START Given entries

(* ===== verification/Types.v ===== *)
(** * Value representations of the date, UUID and array types

    [types.go]: UUID text and the one-dimensional text-array literal. The
    array codec decides equality of [text[]] columns, because the stored
    value is the literal's canonical spelling. *)
From S2P Require Import Prelude GoStr.

(** ** UUIDs *)

Definition errUUID : error := ENew (go "invalid input syntax for type uuid").

Definition ParseUUID (s : bytes) : outcome bytes :=
  let s := TrimSpace s in
  let undash : option bytes :=
    if decide (length s = 36) then
      if decide (s !! 8 = Some x2d /\ s !! 13 = Some x2d /\ s !! 18 = Some x2d /\ s !! 23 = Some x2d)
      then Some (take 8 s ++ take 4 (drop 9 s) ++ take 4 (drop 14 s) ++ take 4 (drop 19 s) ++ drop 24 s)
      else None
    else Some s in
  match undash with
  | None => Err errUUID
  | Some s =>
      if decide (length s <> 32) then Err errUUID
      else match unhex s with Some b => Ok b | None => Err errUUID end
  end.

Definition FormatUUID (b : bytes) : bytes :=
  if decide (length b <> 16) then go "\x" ++ hex b
  else hex (take 4 b) ++ go "-" ++ hex (take 2 (drop 4 b)) ++ go "-" ++ hex (take 2 (drop 6 b))
    ++ go "-" ++ hex (take 2 (drop 8 b)) ++ go "-" ++ hex (drop 10 b).

(** ** Text arrays *)

(** The whitespace of array literals: space, \t, \n, \r, \v, \f. *)
Definition arraySpace : bytes := [x20; x09; x0a; x0d; x0b; x0c].
Definition isArraySpace (c : byte) : bool := bool_decide (c ∈ arraySpace).

Definition lbrace : byte := x7b.
Definition rbrace : byte := x7d.
Definition comma : byte := x2c.
Definition dquote : byte := x22.
Definition backslash : byte := x5c.

(** An element is a string or NULL ([None]). *)
Abbreviation textElem := (option bytes).

Definition malformed (s : bytes) : error := ENew (go "malformed array literal: " ++ quoted s).
Definition errMultidim : error := ENew (go "multidimensional arrays are not supported").
Lemma indexPrefix_elems t i : indexPrefix t i = elems [kint (int64 t); kint (int64 i)].
Proof. apply mustEncode_ok. repeat constructor; apply int64_range. Qed.
Lemma tablePrefix_elems t : tablePrefix t = elems [kint (int64 t); kint 1].
Proof.
  unfold tablePrefix. rewrite indexPrefix_elems, (int64_id primaryIndexID); [done|].
  unfold int64_ok, primaryIndexID. lia.
Qed.
Lemma tableSpace_elems t : tableSpace t = elems [kint (int64 t)].
Proof. apply mustEncode_ok. repeat constructor; apply int64_range. Qed.
Lemma descKey_elems name : descKey name = elems [kint 1; kint 1; AString name].
Proof. apply mustEncode_ok. repeat constructor; simpl; unfold int64_ok; lia. Qed.
Lemma seqNameKey_elems name : seqNameKey name = elems [kint 2; kint 1; AString name].
Proof. apply mustEncode_ok. repeat constructor; simpl; unfold int64_ok; lia. Qed.
Lemma seqKey_elems : seqKey = elems [kint 0].
Proof. apply mustEncode_ok. repeat constructor; simpl; unfold int64_ok; lia. Qed.
Lemma identitySeqKey_elems t c : uint32_ok c ->
  identitySeqKey t c = elems [kint 2; kint 2; kint (int64 t); kint c].
Proof.
  intros Hc. apply mustEncode_ok. unfold uint32_ok in Hc.
  repeat constructor; try apply int64_range; simpl; unfold int64_ok; lia.
Qed.
Lemma identitySeqTablePrefix_elems t :
  identitySeqTablePrefix t = elems [kint 2; kint 2; kint (int64 t)].
Proof. apply mustEncode_ok. repeat constructor; try apply int64_range; simpl; unfold int64_ok; lia. Qed.

Lemma sqlSeqKey_elems name : sqlSeqKey name = elems [kint 2; kint 3; AString name].
Proof. apply mustEncode_ok. repeat constructor; simpl; unfold int64_ok; lia. Qed.
Lemma sqlSeqPrefix_elems : sqlSeqPrefix = elems [kint 2; kint 3].
Proof. apply mustEncode_ok. repeat constructor; simpl; unfold int64_ok; lia. Qed.
Lemma viewKey_elems name : viewKey name = elems [kint 3; kint 1; AString name].
Proof. apply mustEncode_ok. repeat constructor; simpl; unfold int64_ok; lia. Qed.

(** A prefix range is the interval the scans and range deletes use; keys
    start with a tag, so the interval always has an end. *)
Lemma prefixEnd_interval p k : head p <> Some xff -> p <> [] ->
  (ble p k /\ blt k (prefixEnd p)) <-> p `prefix_of` k.
Proof.
  intros Hh Hp. unfold prefixEnd. destruct (PrefixEnd p) as [e|] eqn:E; simpl.
  - symmetry. by apply PrefixEnd_some.
  - pose proof (PrefixEnd_shape p) as Hs. rewrite E in Hs. by destruct p; simplify_eq/=.
Qed.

END Given entries

— Assignment —
After reading the listing, copy it out exactly and in full.

— Result for this exercise —
(* ===== verification/Types.v ===== *)
(** * Value representations of the date, UUID and array types

    [types.go]: UUID text and the one-dimensional text-array literal. The
    array codec decides equality of [text[]] columns, because the stored
    value is the literal's canonical spelling. *)
From S2P Require Import Prelude GoStr.

(** ** UUIDs *)

Definition errUUID : error := ENew (go "invalid input syntax for type uuid").

Definition ParseUUID (s : bytes) : outcome bytes :=
  let s := TrimSpace s in
  let undash : option bytes :=
    if decide (length s = 36) then
      if decide (s !! 8 = Some x2d /\ s !! 13 = Some x2d /\ s !! 18 = Some x2d /\ s !! 23 = Some x2d)
      then Some (take 8 s ++ take 4 (drop 9 s) ++ take 4 (drop 14 s) ++ take 4 (drop 19 s) ++ drop 24 s)
      else None
    else Some s in
  match undash with
  | None => Err errUUID
  | Some s =>
      if decide (length s <> 32) then Err errUUID
      else match unhex s with Some b => Ok b | None => Err errUUID end
  end.

Definition FormatUUID (b : bytes) : bytes :=
  if decide (length b <> 16) then go "\x" ++ hex b
  else hex (take 4 b) ++ go "-" ++ hex (take 2 (drop 4 b)) ++ go "-" ++ hex (take 2 (drop 6 b))
    ++ go "-" ++ hex (take 2 (drop 8 b)) ++ go "-" ++ hex (drop 10 b).

(** ** Text arrays *)

(** The whitespace of array literals: space, \t, \n, \r, \v, \f. *)
Definition arraySpace : bytes := [x20; x09; x0a; x0d; x0b; x0c].
Definition isArraySpace (c : byte) : bool := bool_decide (c ∈ arraySpace).

Definition lbrace : byte := x7b.
Definition rbrace : byte := x7d.
Definition comma : byte := x2c.
Definition dquote : byte := x22.
Definition backslash : byte := x5c.

(** An element is a string or NULL ([None]). *)
Abbreviation textElem := (option bytes).

Definition malformed (s : bytes) : error := ENew (go "malformed array literal: " ++ quoted s).
Definition errMultidim : error := ENew (go "multidimensional arrays are not supported").
Lemma indexPrefix_elems t i : indexPrefix t i = elems [kint (int64 t); kint (int64 i)].
Proof. apply mustEncode_ok. repeat constructor; apply int64_range. Qed.
Lemma tablePrefix_elems t : tablePrefix t = elems [kint (int64 t); kint 1].
Proof.
  unfold tablePrefix. rewrite indexPrefix_elems, (int64_id primaryIndexID); [done|].
  unfold int64_ok, primaryIndexID. lia.
Qed.
Lemma tableSpace_elems t : tableSpace t = elems [kint (int64 t)].
Proof. apply mustEncode_ok. repeat constructor; apply int64_range. Qed.
Lemma descKey_elems name : descKey name = elems [kint 1; kint 1; AString name].
Proof. apply mustEncode_ok. repeat constructor; simpl; unfold int64_ok; lia. Qed.
Lemma seqNameKey_elems name : seqNameKey name = elems [kint 2; kint 1; AString name].
Proof. apply mustEncode_ok. repeat constructor; simpl; unfold int64_ok; lia. Qed.
Lemma seqKey_elems : seqKey = elems [kint 0].
Proof. apply mustEncode_ok. repeat constructor; simpl; unfold int64_ok; lia. Qed.
Lemma identitySeqKey_elems t c : uint32_ok c ->
  identitySeqKey t c = elems [kint 2; kint 2; kint (int64 t); kint c].
Proof.
  intros Hc. apply mustEncode_ok. unfold uint32_ok in Hc.
  repeat constructor; try apply int64_range; simpl; unfold int64_ok; lia.
Qed.
Lemma identitySeqTablePrefix_elems t :
  identitySeqTablePrefix t = elems [kint 2; kint 2; kint (int64 t)].
Proof. apply mustEncode_ok. repeat constructor; try apply int64_range; simpl; unfold int64_ok; lia. Qed.

Lemma sqlSeqKey_elems name : sqlSeqKey name = elems [kint 2; kint 3; AString name].
Proof. apply mustEncode_ok. repeat constructor; simpl; unfold int64_ok; lia. Qed.
Lemma sqlSeqPrefix_elems : sqlSeqPrefix = elems [kint 2; kint 3].
Proof. apply mustEncode_ok. repeat constructor; simpl; unfold int64_ok; lia. Qed.
Lemma viewKey_elems name : viewKey name = elems [kint 3; kint 1; AString name].
Proof. apply mustEncode_ok. repeat constructor; simpl; unfold int64_ok; lia. Qed.

(** A prefix range is the interval the scans and range deletes use; keys
    start with a tag, so the interval always has an end. *)
Lemma prefixEnd_interval p k : head p <> Some xff -> p <> [] ->
  (ble p k /\ blt k (prefixEnd p)) <-> p `prefix_of` k.
Proof.
  intros Hh Hp. unfold prefixEnd. destruct (PrefixEnd p) as [e|] eqn:E; simpl.
  - symmetry. by apply PrefixEnd_some.
  - pose proof (PrefixEnd_shape p) as Hs. rewrite E in Hs. by destruct p; simplify_eq/=.
Qed.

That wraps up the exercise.